Lemma cond_if_extends (n : nat) (p d : nat) (arr : list IfThen) (e : Value)
    (s : State) (c : Value -> bool) (t : Value) :
  conditional p d arr e s ->
  exists s',
    cond_if (S (S n)) d c t s = (ROk d, s') /\
    conditional p d (arr ++ [{| condition := c; then_ := t |}]) e s' /\
    VALUE <$> cells s' !! p = VALUE <$> cells s !! p /\
    trace s' = trace s.
Proof.
  intros (a & xp & xd & h & olds & R & He & Hv & Hidle).
  pose proof (cond_ready_pushed p d a s xp xd h olds arr
                {| condition := c; then_ := t |} R) as R1.
  destruct (update_cond p d a (S n) _ xp xd h _ _ R1)
    as (s' & xp' & xd' & Hrun & R' & Hv' & He' & Hvp & Htr & Hq' & Hp');
    [left; split; [exact Hidle|lia]|].
  destruct R as [? Hp Hd Ha ? ? ? ? ? ? ? ? Ht ? ? ? ? ? ? Hi [e0 Henv]].
  unfold cond_if. mget Hd. rewrite Henv, Hi.
  rewrite ?bind_assoc. erewrite bind_ok by (apply get_array_run; exact Ha).
  mpure.
  assert (cells (with_arrays (alter (fun l => l ++ [{| condition := c; then_ := t |}]) a) s)
            !! d = Some xd) as Hd1 by done.
  mget Hd1. rewrite Ht. destruct (decide (DYNAMIC = STATIC)) as [|_]; [done|].
  rewrite ?bind_assoc, (bind_ok _ _ _ _ _ Hrun).
  exists s'. split; [done|]. split; [|split; [|done]].
  - eexists a, xp', xd', _, _. split; [exact R'|]. split; [congruence|].
    split; [rewrite Hv', Hvp; congruence|]. destruct Hidle as [Hq Hpr].
    split; [by rewrite Hq'|by rewrite Hp'].
  - destruct R' as [_ -> _ _]. cbn. by rewrite Hvp, Hp.
Qed.

(** X16: [cond.if(condition, then)] on a conditional over a DYNAMIC
    constant: the call returns the conditional itself, which now holds the
    new condition after the earlier ones and stores the value selected by
    the extended list; no user callback runs. *)
Theorem X16_if_extends_conditional (n : nat) (p d : nat) (arr : list IfThen) (e : Value)
    (s : State) (c : Value -> bool) (t : Value) :
  conditional p d arr e s ->
  exists s',
    cond_if (S (S n)) d c t s = (ROk d, s') /\
    conditional p d (arr ++ [{| condition := c; then_ := t |}]) e s' /\
    VALUE <$> cells s' !! p = VALUE <$> cells s !! p /\
    trace s' = trace s.
Proof. apply cond_if_extends. Qed.

Lemma X16_witness :
  exists s',
    cond_if 2 1 (fun _ => true) (VNum 20) conditional_cell = (ROk 1, s') /\
    conditional 0 1 ([{| condition := is_one; then_ := VNum 10 |}]
                     ++ [{| condition := fun _ => true; then_ := VNum 20 |}]) VUndef s' /\
    VALUE <$> cells s' !! 0 = VALUE <$> cells conditional_cell !! 0 /\
    trace s' = trace conditional_cell.
Proof.
  apply (X16_if_extends_conditional 0 0 1 [{| condition := is_one; then_ := VNum 10 |}]
           VUndef conditional_cell (fun _ => true) (VNum 20)).
  eexists 0, _, _, 1, [LHandle 0].
  split; [split; first [by vm_compute | vm_compute; reflexivity | by eexists
                       | by repeat constructor]
         |repeat split; by vm_compute].
Defined.

(** X17: [cond.else(then)] on a conditional over a DYNAMIC constant: the
    call returns the conditional itself, which now holds the new else
    value and stores the value selected with it; no user callback runs. *)
Theorem X17_else_sets_default (n : nat) (p d : nat) (arr : list IfThen) (e : Value)
    (s : State) (e' : Value) :
  conditional p d arr e s ->
  exists s',
    cond_else (S (S n)) d e' s = (ROk d, s') /\
    conditional p d arr e' s' /\
    VALUE <$> cells s' !! p = VALUE <$> cells s !! p /\
    trace s' = trace s.
Proof.
  intros (a & xp & xd & h & olds & R & He & Hv & Hidle).
  pose proof (cond_ready_else p d a s xp xd h olds arr e' R) as R1.
  destruct (update_cond p d a (S n) _ xp _ h _ _ R1)
    as (s' & xp' & xd' & Hrun & R' & Hv' & He' & Hvp & Htr & Hq' & Hp');
    [left; split; [exact Hidle|lia]|].
  destruct R as [? Hp Hd Ha ? ? ? ? ? ? ? ? Ht ? ? ? ? ? ? Hi [e0 Henv]].
  unfold cond_else. mget Hd. rewrite Henv. mpure.
  assert (cells (with_cells (alter (set_elseThen e') d) s) !! d
          = Some (set_elseThen e' xd)) as Hd1
    by (cbn [with_cells cells]; by rewrite list_lookup_alter_eq, Hd).
  mget Hd1. cond_eval. rewrite Ht. destruct (decide (DYNAMIC = STATIC)) as [|_]; [done|].
  rewrite ?bind_assoc, (bind_ok _ _ _ _ _ Hrun).
  exists s'. split; [done|]. split; [|split; [|done]].
  - eexists a, xp', xd', _, _. split; [exact R'|]. split; [exact He'|].
    split; [by rewrite Hv', Hvp|]. destruct Hidle as [Hq Hpr].
    split; [by rewrite Hq'|by rewrite Hp'].
  - destruct R' as [_ -> _ _]. cbn. by rewrite Hvp, Hp.
Qed.

Lemma X17_witness :
  exists s',
    cond_else 2 1 (VNum 30) conditional_cell = (ROk 1, s') /\
    conditional 0 1 [{| condition := is_one; then_ := VNum 10 |}] (VNum 30) s' /\
    VALUE <$> cells s' !! 0 = VALUE <$> cells conditional_cell !! 0 /\
    trace s' = trace conditional_cell.
Proof.
  apply (X17_else_sets_default 0 0 1 [{| condition := is_one; then_ := VNum 10 |}]
           VUndef conditional_cell (VNum 30)).
  eexists 0, _, _, 1, [LHandle 0].
  split; [split; first [by vm_compute | vm_compute; reflexivity | by eexists
                       | by repeat constructor]
         |repeat split; by vm_compute].
Defined.

(** The statements of [createBasicCond] before the assignment of
    [cond.exp]. *)
Lemma createBasicCond_prefix (k : nat) (p a : nat) (e : Value) (s : State) :
  idle s ->
  createBasicCond (S k) p a e s =
  (set_exp (S k) (length (cells s)) (AFun (ECond p));; ret (length (cells s)))
    (with_cells
       (alter (set_condEnv (Some {| env_parentDynx := p; env_ifThens := a;
                                    env_elseThen := e |})) (length (cells s)))
       (with_cells (alter (set_elseThen e) (length (cells s)))
          (with_cells (alter (set_ifThens (Some a)) (length (cells s)))
             (with_cells (alter (set_TYPE INHERIT) (length (cells s)))
                (with_cells (fun l => l ++ [mk_cell VUndef DYNAMIC]) s))))).
Proof.
  intros (Hq & Hpr & Htq & Htp). unfold createBasicCond. unfold new_Dynx at 1. mpure.
  assert ((cells s ++ [mk_cell VUndef DYNAMIC]) !! length (cells s)
          = Some (mk_cell VUndef DYNAMIC)) as Hd by (by apply list_lookup_middle).
  unfold set_type, set_type_with. mget Hd. cell_eval.
  destruct (decide (DYNAMIC = STATIC)) as [|_]; [done|].
  destruct (decide (DYNAMIC = INHERIT)) as [|_]; [done|].
  mpure. destruct (decide (DYNAMIC = INVALID)) as [|_]; [done|]. mpure.
  rewrite ?bind_assoc.
  erewrite bind_ok;
    [|eapply CALL_LISTENERS_idle;
      [cell_lookup; rewrite Hd; reflexivity | reflexivity | exact Htq | exact Htp]].
  mpure. mpure. mpure. reflexivity.
Qed.

Lemma createBasicCond_links (n : nat) (p a : nat) (e : Value) (s : State) (xp : Cell)
    (arr : list IfThen) :
  idle s -> cells s !! p = Some xp -> TYPE xp = DYNAMIC -> unobserved (handles s) xp ->
  arrays s !! a = Some arr ->
  exists s',
    createBasicCond (S (S n)) p a e s = (ROk (length (cells s)), s') /\
    conditional p (length (cells s)) arr e s' /\
    VALUE <$> cells s' !! p = Some (VALUE xp) /\ trace s' = trace s.
Proof.
  intros Hi Hp Ht Hu Ha. rewrite createBasicCond_prefix by done.
  assert (p < length (cells s)) as Hlt by (by eapply lookup_lt_Some).
  match goal with |- exists _, (_ ≫= _) ?s2 = _ /\ _ =>
    destruct (link_cond p (length (cells s)) a n s2 xp arr e) as (s' & Hrun & Hc & Hv & Htr);
      [lia | exact Hi | | | exact Ha | exact Ht | exact Hu |] end.
  - cbn [with_cells cells]. rewrite !list_lookup_alter_ne by lia. by rewrite lookup_app_l.
  - cbn [with_cells cells]. rewrite !list_lookup_alter_eq, list_lookup_middle by done. done.
  - exists s'. split; [|done]. by rewrite (bind_ok _ _ _ _ _ Hrun).
Qed.

(** X18: [createBasicCond(p, a, e)] on a DYNAMIC constant [p] that nothing
    live listens to, while no dispatch is in progress: the call returns a
    new cell that resolves its INHERIT type to DYNAMIC, is subscribed to
    [p], holds the conditions of the array [a] and the else value [e], and
    stores the value they select; no user callback runs. *)
Theorem X18_createBasicCond_links (n : nat) (p a : nat) (e : Value) (s : State)
    (xp : Cell) (arr : list IfThen) :
  idle s -> cells s !! p = Some xp -> TYPE xp = DYNAMIC -> unobserved (handles s) xp ->
  arrays s !! a = Some arr ->
  exists s',
    createBasicCond (S (S n)) p a e s = (ROk (length (cells s)), s') /\
    conditional p (length (cells s)) arr e s' /\
    VALUE <$> cells s' !! p = Some (VALUE xp) /\ trace s' = trace s.
Proof. apply createBasicCond_links. Qed.

Lemma X18_witness :
  let s := with_arrays (fun _ => [[{| condition := is_one; then_ := VNum 10 |}]]) one_cell in
  exists s',
    createBasicCond 2 0 0 (VNum 30) s = (ROk (length (cells s)), s') /\
    conditional 0 (length (cells s)) [{| condition := is_one; then_ := VNum 10 |}]
      (VNum 30) s' /\
    VALUE <$> cells s' !! 0 = Some (VALUE (mk_cell (VNum 1) DYNAMIC)) /\
    trace s' = trace s.
Proof.
  apply (X18_createBasicCond_links 0 0 0 (VNum 30)
           (with_arrays (fun _ => [[{| condition := is_one; then_ := VNum 10 |}]]) one_cell)
           (mk_cell (VNum 1) DYNAMIC) [{| condition := is_one; then_ := VNum 10 |}]).
  - by repeat split.
  - reflexivity.
  - reflexivity.
  - repeat split; constructor.
  - reflexivity.
Defined.

(** X19: [p.if(condition, then)] on a DYNAMIC constant [p] that nothing
    live listens to, while no dispatch is in progress: the call returns a
    new conditional over [p] with the single condition and no else value,
    so that it stores [then] when the condition holds of the value of [p]
    and [undefined] otherwise; no user callback runs. *)
Theorem X19_if_creates_conditional (n : nat) (p : nat) (s : State) (xp : Cell)
    (c : Value -> bool) (t : Value) :
  idle s -> cells s !! p = Some xp -> TYPE xp = DYNAMIC -> unobserved (handles s) xp ->
  exists s',
    proto_if (S (S n)) p c t s = (ROk (length (cells s)), s') /\
    conditional p (length (cells s)) [{| condition := c; then_ := t |}] VUndef s' /\
    cell_sat (length (cells s))
      (fun y => VALUE y = if c (VALUE xp) then t else VUndef) s' /\
    trace s' = trace s.
Proof.
  intros Hi Hp Ht Hu. unfold proto_if. unfold new_array at 1. mpure.
  match goal with |- exists _, (_ ≫= _) ?s1 = _ /\ _ =>
    destruct (createBasicCond_links n p (length (arrays s)) VUndef s1 xp [] Hi Hp Ht Hu)
      as (s2 & Hrun & Hc & Hv2 & Htr) end.
  { cbn [with_arrays arrays]. by apply list_lookup_middle. }
  rewrite (bind_ok _ _ _ _ _ Hrun).
  destruct (cond_if_extends n p (length (cells s)) [] VUndef s2 c t Hc)
    as (s' & Hrun' & Hc' & Hv' & Htr').
  exists s'. split; [exact Hrun'|]. split; [exact Hc'|].
  split; [|by rewrite Htr', Htr].
  destruct Hc' as (a & xp' & xd' & h & olds & R & He & Hv & _).
  exists xd'. split; [by destruct R|]. rewrite Hv.
  rewrite Hv2 in Hv'. destruct R as [_ Hp' _ _]. rewrite Hp' in Hv'.
  injection Hv' as ->. unfold cond_value. cbn [app find condition then_].
  by destruct (c (VALUE xp)).
Qed.

Lemma X19_witness :
  exists s',
    proto_if 2 0 is_one (VNum 10) one_cell = (ROk (length (cells one_cell)), s') /\
    conditional 0 (length (cells one_cell)) [{| condition := is_one; then_ := VNum 10 |}]
      VUndef s' /\
    cell_sat (length (cells one_cell))
      (fun y => VALUE y = if is_one (VALUE (mk_cell (VNum 1) DYNAMIC)) then VNum 10
                          else VUndef) s' /\
    trace s' = trace one_cell.
Proof.
  apply (X19_if_creates_conditional 0 0 one_cell (mk_cell (VNum 1) DYNAMIC) is_one (VNum 10)).
  - by repeat split.
  - reflexivity.
  - reflexivity.
  - repeat split; constructor.
Defined.

Lemma cond_ready_ext (p d a : nat) (s s2 : State) (xp xd : Cell) (h : nat)
    (olds : list Listener) (arr : list IfThen) :
  cells s2 = cells s -> handles s2 = handles s -> arrays s2 = arrays s ->
  cond_ready p d a s xp xd h olds arr -> cond_ready p d a s2 xp xd h olds arr.
Proof. intros Hc Hh Ha R. destruct R. split; rewrite ?Hc, ?Hh, ?Ha; done. Qed.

⁂

### Task description
Word for word, reproduce the listing above from its start up to and including the line that has "destruct (update_cond p d a (S n) _ xp xd". Give only those lines.

### Exercise answer
Lemma cond_if_extends (n : nat) (p d : nat) (arr : list IfThen) (e : Value)
    (s : State) (c : Value -> bool) (t : Value) :
  conditional p d arr e s ->
  exists s',
    cond_if (S (S n)) d c t s = (ROk d, s') /\
    conditional p d (arr ++ [{| condition := c; then_ := t |}]) e s' /\
    VALUE <$> cells s' !! p = VALUE <$> cells s !! p /\
    trace s' = trace s.
Proof.
  intros (a & xp & xd & h & olds & R & He & Hv & Hidle).
  pose proof (cond_ready_pushed p d a s xp xd h olds arr
                {| condition := c; then_ := t |} R) as R1.
  destruct (update_cond p d a (S n) _ xp xd h _ _ R1)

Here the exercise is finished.